Fitting Site Reliability & Developer Experience Into Team Priorities

This talk will focus on how you can use principles & metrics from Site Reliability teams and Developer Experience teams to create a culture of technical excellence, high velocity, and psychological safety.

When thinking about metrics that guide technical & team strategy, there are two underlying priorities that ideally should align towards one goal: system and engineering team health. Metrics relating to system health provide insight on how stable the user experience is, whereas engineering team health metrics provide insight on the experience of the engineers building these systems.

Site Reliability Engineering (SRE) defines the guiding principles and processes for ensuring system health, whereas Developer Experience (DUX) is less about the actual system and more about the tools, processes, and productivity levels related to the development cycle of that system.

Some notes I’ll touch upon in the talk include.

    1. Shifting towards a culture of Site Reliability Engineering (SRE)
      1.1 Starting with Observability: Setting metrics without supporting data makes iterating towards accurate and helpful metrics difficult. Before settling into this iterative process, teams will need to start by making sure we have necessary data to keep this process productive.
        1.1.1. Service Metrics: Granular dashboards that record application metrics, platform metrics, and system events should be priorities both initially in the process (to address backlog) and during our actual feature development cycles moving forward.

        1.1.2. Event Logs & Traces: Being able to thoroughly understand the specifics of what’s happening in our system helps with improving system performance by providing logs and traces across different levels of our system. Granularity is also important here since thorough analysis of event logs and log metrics is needed to debug issues.

      1.2 Observability to Metric Iteration: After establishing a baseline for setting metrics (or determining we already have enough context to begin), we can prioritize setting the actual metrics and their accompanying priorities.
        1.2.1 Better Insights: These different data pipelines should help us determine where bottlenecks or hotspots exist within our application so that metrics and prioritization frameworks can be efficiently determined.

      1.3 Processes for Continuous Improvement

        1.3.1 Release Engineering: The work towards establishing metrics should inform feature development processes, so that teams can achieve high velocity and technical stability. Concretely, this means setting up processes to get ready for release: risk management and assessment, improving deployment processes, etc.

        1.3.2 Stability vs Feature Velocity: Release engineering will bring questions about how we should balance feature development versus ensuring our systems are stable is a trade-off we’ll need to decide and be aligned on as a team. This balance can always be re-evaluated, but we should ensure that we make this balance transparent and have a process for revisiting trade-offs.

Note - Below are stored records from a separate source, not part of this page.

Inductive LanPlaybackCommand :=
| Start (start : LanPlaybackStart)
| FinishAck (identity : PlaybackIdentity)
| Cancel (identity : PlaybackIdentity)
| Mailbox (status : MailboxStatus).

Inductive PlaybackSendPhase := BeginAck | DataAck | DeviceFinished | HostCommit.

#[export] Instance PlaybackSendPhase_eq_dec : EqDecision PlaybackSendPhase.
Proof. solve_decision. Defined.

Record ActivePlaybackTransfer := mk_transfer {
  tr_begin : PlaybackBegin;
  tr_source : SocketAddr;
  tr_eiad : bytes;
  tr_phase : PlaybackSendPhase;
  tr_acknowledged_offset : nat;
  tr_sent_end_offset : nat;
  tr_last_send : Z;
  tr_retry_count : Z;
  tr_finish_deadline : Z;
}.

Record RetiredPlaybackFinish := mk_retired {
  rp_identity : PlaybackIdentity;
  rp_source : SocketAddr;
  rp_expires_at : Z;
}.

Inductive HeartbeatResponse := HbInvalid | HbSendFailed | HbSent.

Record ActiveLanPlayback := mk_playback {
  lp_transfer : option ActivePlaybackTransfer;
  lp_retired_finish : option RetiredPlaybackFinish;
  lp_retired_cancel : option RetiredPlaybackFinish;
  lp_accepted_requests : gmap (Z * Z) Z;
  lp_mailbox_status : MailboxStatus;
}.

Definition default_playback : ActiveLanPlayback :=
  mk_playback None None None ∅ {| mb_unread_slots := 0; mb_running_tasks := 0;
                                  mb_coverage_by_slot := [0; 0; 0; 0] |}.

Definition set_transfer (t : option ActivePlaybackTransfer) (self : ActiveLanPlayback)
    : ActiveLanPlayback :=
  mk_playback t (lp_retired_finish self) (lp_retired_cancel self) (lp_accepted_requests self)
    (lp_mailbox_status self).

Definition set_retired_finish (r : option RetiredPlaybackFinish) (self : ActiveLanPlayback)
    : ActiveLanPlayback :=
  mk_playback (lp_transfer self) r (lp_retired_cancel self) (lp_accepted_requests self)
    (lp_mailbox_status self).

Definition set_retired_cancel (r : option RetiredPlaybackFinish) (self : ActiveLanPlayback)
    : ActiveLanPlayback :=
  mk_playback (lp_transfer self) (lp_retired_finish self) r (lp_accepted_requests self)
    (lp_mailbox_status self).

Definition set_requests (m : gmap (Z * Z) Z) (self : ActiveLanPlayback) : ActiveLanPlayback :=
  mk_playback (lp_transfer self) (lp_retired_finish self) (lp_retired_cancel self) m
    (lp_mailbox_status self).

Definition set_mailbox (s : MailboxStatus) (self : ActiveLanPlayback) : ActiveLanPlayback :=
  mk_playback (lp_transfer self) (lp_retired_finish self) (lp_retired_cancel self)
    (lp_accepted_requests self) s.

(** ** The socket and the event channel *)

Record Net := mk_net {
  net_outcomes : list bool;
  net_sent : list (bytes * SocketAddr);
  net_events : list LanPlaybackEvent;
}.

(** [socket.send_to(packet, target)]: did it succeed? *)
Definition send_to (packet : bytes) (target : SocketAddr) (net : Net) : bool * Net :=
  let ok := default true (head (net_outcomes net)) in
  (ok, mk_net (tail (net_outcomes net))
         (if ok then net_sent net ++ [(packet, target)] else net_sent net) (net_events net)).

Definition emit (e : LanPlaybackEvent) (net : Net) : Net :=
  mk_net (net_outcomes net) (net_sent net) (net_events net ++ [e]).

(** ** Sending chunks *)

Inductive SendOutcome := AllSent | EncodeFailed | SendFailed.

Section transport.
Context `{Crypto}.

(** The chunk loop of [send_next_data] and [tick], from [offset] up to [end_]; every
    iteration advances, so [end_ - offset] iterations are enough. *)
Fixpoint send_range (fuel : nat) (t : ActivePlaybackTransfer) (offset end_ : nat) (key : bytes)
    (net : Net) : SendOutcome * Net :=
  match fuel with
  | O => (AllSent, net)
  | S fuel =>
      if (offset <? end_)%nat then
        let chunk_end := Nat.min (offset + PLAYBACK_CHUNK_BYTES) end_ in
        match encode_data (bg_identity (tr_begin t)) (bg_request_nonce (tr_begin t))
                (Z.of_nat offset) (slice offset (chunk_end - offset) (tr_eiad t)) key with
        | Err _ => (EncodeFailed, net)
        | Ok packet =>
            let '(sent, net) := send_to packet (tr_source t) net in
            if sent then send_range fuel t chunk_end end_ key net else (SendFailed, net)
        end
      else (AllSent, net)
  end.

Definition send_next_data (t : ActivePlaybackTransfer) (key : bytes) (now : Z) (net : Net)
    : option ActivePlaybackTransfer * Net :=
  let start := tr_acknowledged_offset t in
  let end_ := Nat.min (start + PLAYBACK_CHUNK_BYTES * PLAYBACK_SEND_WINDOW_CHUNKS)
                (length (tr_eiad t)) in
  match send_range (end_ - start) t start end_ key net with
  | (AllSent, net) =>
      (Some (mk_transfer (tr_begin t) (tr_source t) (tr_eiad t) DataAck start end_ now
               (tr_retry_count t) (tr_finish_deadline t)), net)
  | (_, net) => (None, net)
  end.

(** [if !send_next_data(..) { self.transfer = None; events.send(Cancelled) }] *)
Definition continue_transfer (t : ActivePlaybackTransfer) (key : bytes) (now : Z)
    (net : Net) (self : ActiveLanPlayback) : Net * ActiveLanPlayback :=
  match send_next_data t key now net with
  | (Some t', net) => (net, set_transfer (Some t') self)
  | (None, net) => (emit (EvCancelled (bg_identity (tr_begin t))) net, set_transfer None self)
  end.

(** ** Commands of the host *)

Definition handle_command (command : LanPlaybackCommand) (key : option bytes) (now : Z)
    (net : Net) (self : ActiveLanPlayback) : Net * ActiveLanPlayback :=
  match command with
  | Start start =>
      let cancelled net := (emit (EvCancelled (bg_identity (st_begin start))) net, self) in
      if bool_decide (is_Some (lp_transfer self)) || (length (st_eiad start) =? 0)%nat
         || negb (Z.of_nat (length (st_eiad start)) =? bg_total_bytes (st_begin start))
      then cancelled net
      else
        match key with
        | None => cancelled net
        | Some key =>
            let '(sent, net) := send_to (encode_begin (st_begin start) key) (st_source start) net in
            if negb sent then cancelled net
            else
              (net, set_transfer (Some (mk_transfer (st_begin start) (st_source start)
                 (st_eiad start) BeginAck 0 0 now 0 (now + PLAYBACK_FINISH_TIMEOUT))) self)
        end
  | FinishAck identity =>
      match lp_transfer self, key with
      | Some t, Some key =>
          if bool_decide (bg_identity (tr_begin t) = identity)
             && bool_decide (tr_phase t = HostCommit)
          then
            let '(sent, net) := send_to (encode_finished_ack identity 0 key) (tr_source t) net in
            if sent
            then (net, set_transfer None (set_retired_finish
                    (Some (mk_retired identity (tr_source t) (now + PLAYBACK_FINISHED_ACK_RETENTION)))
                    self))
            else (net, self)
          else (net, self)
      | _, _ => (net, self)
      end
  | Cancel identity =>
      match lp_transfer self with
      | Some t =>
          if bool_decide (bg_identity (tr_begin t) = identity)
          then (net, set_transfer None self) else (net, self)
      | None => (net, self)
      end
  | Mailbox status => (net, set_mailbox status self)
  end.

(** ** Heartbeats *)

Definition heartbeat_shape (packet : bytes) : bool :=
  (length packet =? AUTHENTICATED_HEARTBEAT_BYTES)%nat
  && bool_decide (slice 0 4 packet = ascii_bytes "EIHB")
  && (byte_at packet 4 =? 1)
  && (Z.land (byte_at packet 5) (Z.lnot 3) =? 0)
  && bool_decide (slice 6 2 packet = [0; 0])
  && bool_decide (slice 20 4 packet = ascii_bytes "EISD")
  && (byte_at packet 24 =? 1)
  && (byte_at packet 25 =? 60)
  && negb (Z.land (get_le 2 packet 26) 2 =? 0).

Definition handle_heartbeat (packet : bytes) (source : SocketAddr) (key : bytes)
    (net : Net) (self : ActiveLanPlayback) : HeartbeatResponse * Net :=
  if negb (heartbeat_shape packet) then (HbInvalid, net)
  else
    let digest := hmac_sha256 key (HEARTBEAT_AUTH_CONTEXT ++ take 64 packet) in
    if negb (tag_mismatch (take 16 digest) (slice 64 16 packet) =? 0) then (HbInvalid, net)
    else
      match encode_mailbox_status (lp_mailbox_status self) (get_le 4 packet 16) key with
      | Err _ => (HbInvalid, net)
      | Ok response =>
          let '(sent, net) := send_to response source net in
          (if sent then HbSent else HbSendFailed, net)
      end.

(** ** Packets of the device *)

Definition accept_request_generation (request : PlaybackRequest) (self : ActiveLanPlayback)
    : bool * ActiveLanPlayback :=
  let key := (rq_slot request, rq_connection_generation request) in
  match lp_accepted_requests self !! key with
  | Some floor =>
      if rq_request_generation request <=? floor then (false, self)
      else (true, set_requests (<[key := rq_request_generation request]> (lp_accepted_requests self)) self)
  | None =>
      (true, set_requests (<[key := rq_request_generation request]> (lp_accepted_requests self)) self)
  end.

Definition live_retired (r : option RetiredPlaybackFinish) (source : SocketAddr)
    (identity : PlaybackIdentity) (now : Z) : bool :=
  match r with
  | Some r => bool_decide (rp_source r = source) && bool_decide (rp_identity r = identity)
              && (now <? rp_expires_at r)
  | None => false
  end.

(** [transfer.acknowledged_offset = offset; transfer.retry_count = retries] *)
Definition acknowledge (offset : nat) (retries : Z) (t : ActivePlaybackTransfer)
    : ActivePlaybackTransfer :=
  mk_transfer (tr_begin t) (tr_source t) (tr_eiad t) (tr_phase t) offset (tr_sent_end_offset t)
    (tr_last_send t) retries (tr_finish_deadline t).

Definition in_phase (phase : PlaybackSendPhase) (deadline : Z) (t : ActivePlaybackTransfer)
    : ActivePlaybackTransfer :=
  mk_transfer (tr_begin t) (tr_source t) (tr_eiad t) phase (tr_acknowledged_offset t)
    (tr_sent_end_offset t) (tr_last_send t) (tr_retry_count t) deadline.

Definition accept_ack (ack : PlaybackAck) (source : SocketAddr) (key : bytes) (now : Z)
    (net : Net) (self : ActiveLanPlayback) : Net * ActiveLanPlayback :=
  match lp_transfer self with
  | None =>
      if (ak_status ack =? 3) && live_retired (lp_retired_cancel self) source (ak_identity ack) now
      then ((send_to (encode_finished_ack (ak_identity ack) 1 key) source net).2, self)
      else (net, self)
  | Some t =>
      let next := Z.to_nat (ak_next_offset ack) in
      let identity := bg_identity (tr_begin t) in
      let cancelled net := (emit (EvCancelled identity) net, set_transfer None self) in
      if negb (bool_decide (tr_source t = source)) || negb (bool_decide (identity = ak_identity ack))
      then (net, self)
      else if (ak_status ack =? 1) && bool_decide (tr_phase t = DataAck)
              && (tr_acknowledged_offset t <=? next)%nat && (next <=? tr_sent_end_offset t)%nat
      then
        if (next =? tr_acknowledged_offset t)%nat then
          if PLAYBACK_MAX_RETRIES <=? tr_retry_count t then cancelled net
          else continue_transfer (acknowledge (tr_acknowledged_offset t) (tr_retry_count t + 1) t)
                 key now net self
        else continue_transfer (acknowledge next 0 t) key now net self
      else if negb (ak_status ack =? 0)
      then
        if ak_status ack =? 3 then
          let net := (send_to (encode_finished_ack identity 1 key) source net).2 in
          (emit (EvCancelled identity) net,
           set_transfer None (set_retired_cancel
             (Some (mk_retired identity source (now + PLAYBACK_FINISHED_ACK_RETENTION))) self))
        else cancelled net
      else
        match tr_phase t with
        | BeginAck =>
            if (next =? 0)%nat then continue_transfer (acknowledge 0 0 t) key now net self
            else (net, self)
        | DataAck =>
            if (tr_acknowledged_offset t <? next)%nat && (next <=? tr_sent_end_offset t)%nat then
              let t := acknowledge next 0 t in
              if negb (next =? tr_sent_end_offset t)%nat
              then (net, set_transfer (Some t) self)
              else if (next =? length (tr_eiad t))%nat
              then (net, set_transfer
                      (Some (in_phase DeviceFinished (now + PLAYBACK_FINISH_TIMEOUT) t)) self)
              else continue_transfer t key now net self
            else (net, self)
        | DeviceFinished | HostCommit => (net, self)
        end
  end.

Definition accept_finished (finished : PlaybackFinished) (source : SocketAddr) (key : bytes)
    (now : Z) (net : Net) (self : ActiveLanPlayback) : Net * ActiveLanPlayback :=
  match lp_transfer self with
  | None =>
      if live_retired (lp_retired_finish self) source (fn_identity finished) now
      then ((send_to (encode_finished_ack (fn_identity finished) 0 key) source net).2, self)
      else (net, self)
  | Some t =>
      if negb (bool_decide (tr_source t = source))
         || negb (bool_decide (bg_identity (tr_begin t) = fn_identity finished))
         || negb (bg_total_samples (tr_begin t) =? fn_played_samples finished)
         || negb (bool_decide (tr_phase t = DeviceFinished) || bool_decide (tr_phase t = HostCommit))
      then (net, self)
      else if bool_decide (tr_phase t = DeviceFinished)
      then (emit (EvFinished finished) net,
            set_transfer (Some (in_phase HostCommit (now + PLAYBACK_FINISH_TIMEOUT) t)) self)
      else (emit (EvFinished finished) net, self)
  end.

    2. Prioritizing Developer Experience (DUX): As with this priority towards SRE culture, the different components of this area should align towards the goal of system and engineering team health.
      2.1. Developer Productivity: “Productivity” can be a pretty vague and large term, so it’s best we first define it. Tentatively, we should think of developer productivity as an accumulation of the different inputs of the feature development cycle.
      2.2. Onboarding Experience: A developer’s first introduction to a system is during onboarding time, and it’s a crucial time to begin establishing context and familiarity with the different services. Bad onboarding experiences can breed gaps in knowledge and slow down the growth of those engineers, so ensuring a positive and productive onboarding experience is both good for keeping engineers productive and happy from the very beginning.
      2.3. Context Gathering: Especially during the initial phase of the development cycle, engineers spend a lot of time gathering context to properly scope and design what a given feature will encompass. If context is being easily lost or siloed, we spend unnecessary time ramping up and hitting information bottlenecks for each project.
      2.4. Dealing with Interrupts: Since on-call rotations easily become a painful experience when systems are unstable, evaluating pain points should be done consistently. This also means ensuring that the work with respect to monitoring & alerting doesn’t lead to noise and information overload for folks who are on call.
      2.5. Happiness & Psychological Safety: Metrics implementation should guide us towards technical excellence - it isn’t meant to introduce unhealthy obsession or pressure about meeting these metrics. This is important to keep in mind especially as we begin this process where we’ll likely get things wrong frequently - these should simply be opportunities for us to learn and improve.
        2.5.1. While there will likely be owners of ensuring we have necessary processes and metrics iteration to meet SRE metrics, shifting towards SRE culture both provides alignment as a team and an opportunity for us to collaborate as a team.



Lesley Cordero

Lesley Cordero is currently a tech lead at an edtech company, Teachers Pay Teachers. She has spent the majority of her career on edtech teams as an engineer, including Google for Education and other edtech startups.